The timing reflects rapid growth in tokenized real-world assets (RWAs, meaning financial instruments and other assets, including real estate and commodities, whose ownership or cash flows are recorded on a blockchain).

Total tokenized RWA value on public blockchains grew from approximately $14.1 billion at the start of 2026 to somewhere between $23.6 billion and $26.4 billion by March, a gain of roughly 67 percent or more in three months, according to DL News research, with figures varying across data sources. Tokenized U.S. Treasuries alone exceeded $11 billion in that period, an all-time high. RWAs now account for around 25 percent of total decentralized finance (DeFi) value locked across tracked protocols.

Live figures can be tracked at DefiLlama's RWA dashboard and RWA.xyz.

Broader market size estimates project asset tokenization at approximately $3 trillion in 2026. Longer-range forecasts vary by methodology and timeframe: Mordor Intelligence projects the market reaching $18.74 trillion by 2031, implying a compound annual growth rate of around 44 percent, while a joint Ripple and BCG analysis projects $18.9 trillion by 2033, based on a roughly 53 percent CAGR from approximately $0.6 trillion in 2025.

Regional Stakes for South Asia and Africa

For investors and builders outside the US and Europe, the implications run in two directions. On the opportunity side, Luxembourg-domiciled UCITS funds are already legally distributable to qualified investors across South Asia and Africa. A tokenized version of that infrastructure could allow asset managers to offer programmable redemption windows, faster settlement, and improved collateral mobility without each manager building its own blockchain stack.
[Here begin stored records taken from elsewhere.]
(** The loop of [getNodeByPath]: walk down from [cur] by child name. *)
Fixpoint walk (parts : list string) (cur : IFileSystemNode)
    : option IFileSystemNode :=
  match parts with
  | [] => Some cur
  | part :: rest =>
      match children cur with
      | None => None
      | Some ch =>
          match JsMap.get part ch with
          | None => None
          | Some child => walk rest child
          end
      end
  end.

(** The in-place mutation [f] of the node that [walk parts] reaches,
    seen from the node the walk starts at. *)
Fixpoint updateAt (parts : list string)
    (f : IFileSystemNode -> IFileSystemNode)
    (cur : IFileSystemNode) : IFileSystemNode :=
  match parts with
  | [] => f cur
  | part :: rest =>
      match children cur with
      | None => cur
      | Some ch =>
          match JsMap.get part ch with
          | None => cur
          | Some child =>
              withChildren cur (JsMap.set part (updateAt rest f child) ch)
          end
      end
  end.

(** Updating the entry [k] of the node at [parts] is an update of that
    node. *)
Definition updateChild (k : string)
    (f : IFileSystemNode -> IFileSystemNode)
    (cur : IFileSystemNode) : IFileSystemNode :=
  match children cur with
  | Some ch =>
      match JsMap.get k ch with
      | Some c => withChildren cur (JsMap.set k (f c) ch)
      | None => cur
      end
  | None => cur
  end.

Section Fs.

(** [String.prototype.localeCompare]: the host's collation, negative,
    zero or positive. *)
Variable localeCompare : string -> string -> Z.

Definition getCurrentDirectory (fs : VirtualFileSystem) : string :=
  currentPath fs.

Definition getAbsolutePath (fs : VirtualFileSystem) (path : string) : string :=
  if String.eqb path "~" then homeDirectory fs
  else if Js.startsWith path "~/" then homeDirectory fs +:+ Js.slice 1 path
  else if Js.startsWith path "/" then path
  else homeDirectory fs +:+ "/" +:+ path.

(** The loop of [resolvePath] over the pieces of a [../] path. *)
Definition resolveDots (parts pathPieces : list string) : list string :=
  fold_left (fun acc part =>
               if String.eqb part ".." then Js.pop acc
               else if negb (String.eqb part ".") then acc ++ [part]
               else acc)
            pathPieces parts.

Definition resolvePath (fs : VirtualFileSystem) (path : string) : string :=
  if String.eqb path "~" then homeDirectory fs
  else if Js.startsWith path "~/" then homeDirectory fs +:+ Js.slice 1 path
  else if Js.startsWith path "/" then path
  else
    let currentAbsolute := getAbsolutePath fs (currentPath fs) in
    if String.eqb path "." then currentAbsolute
    else if String.eqb path ".." then
      "/" +:+ Js.join "/" (Js.pop (pathParts currentAbsolute))
    else if Js.startsWith path "../" then
      "/" +:+ Js.join "/"
        (resolveDots (pathParts currentAbsolute) (Js.split "/" path))
    else
      currentAbsolute +:+
        (if Js.endsWithChar "/" currentAbsolute then "" else "/") +:+ path.

Definition getNodeByPath (fs : VirtualFileSystem) (absolutePath : string)
    : option IFileSystemNode :=
  if String.eqb absolutePath "/" then Some (root fs)
  else walk (pathParts absolutePath) (root fs).

Definition getCurrentDirectoryNode (fs : VirtualFileSystem)
    : option IFileSystemNode :=
  getNodeByPath fs (getAbsolutePath fs (currentPath fs)).

Definition normalizeDisplayPath (fs : VirtualFileSystem)
    (absolutePath : string) : string :=
  if String.eqb absolutePath (homeDirectory fs) then "~"
  else if Js.startsWith absolutePath (homeDirectory fs +:+ "/") then
    "~" +:+ Js.slice (String.length (homeDirectory fs)) absolutePath
  else absolutePath.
India's 2026 External Commercial Borrowing reforms, described by Baker McKenzie as the most substantial policy relaxation in a decade, have expanded pathways for offshore capital access. Tokenized fund structures could reduce friction in those flows further.

On the risk side, the IMF published a note in April 2026 warning that emerging market and developing economies may be particularly exposed to the destabilizing effects of tokenized finance if appropriate safeguards are not in place. The same infrastructure that enables around-the-clock fund subscriptions could facilitate rapid capital flight in moments of stress.

For African markets where dollar-denominated stablecoins already compete with weakening local currencies, the IMF specifically flagged currency substitution as a concern. That warning is relevant to any discussion of how institutional tokenization infrastructure eventually reaches retail and smaller institutional investors in Nigeria, Ghana, Ethiopia, and neighboring markets.

The opportunity side of the ledger in Africa is drawing serious institutional attention as well. The Brookings Institution has analyzed how tokenization could accelerate SME financing across the continent, with researchers noting that Africa has the potential to position itself on par with other emerging markets by embracing tokenized capital structures early. The Nairobi Securities Exchange is actively exploring tokenized securities through an integration with the Hedera blockchain, a concrete example of African market infrastructure adapting to the new asset class. A Cornell Business analysis published in April 2026 highlighted how tokenized emerging market instruments could allow companies to access global investor bases without the cost and friction of a foreign exchange listing. Franklin Templeton's Stellar-based UCITS fund adds another layer of relevance here: Stellar has an established presence in African cross-border payment infrastructure, meaning the path from institutional tokenized fund to African distribution may be shorter than it appears.

What Comes Next

State Street has not disclosed which specific blockchain networks will underpin the Luxembourg servicing platform. The Galaxy fund uses Solana, with Chainlink providing cross-chain connectivity, but the technical stack for the Luxembourg operation remains unconfirmed. If regulatory approvals are granted on schedule, the service could be operational before year-end, placing State Street's $46.7 trillion in assets that it custodies or administers into active contact with on-chain fund infrastructure at scale.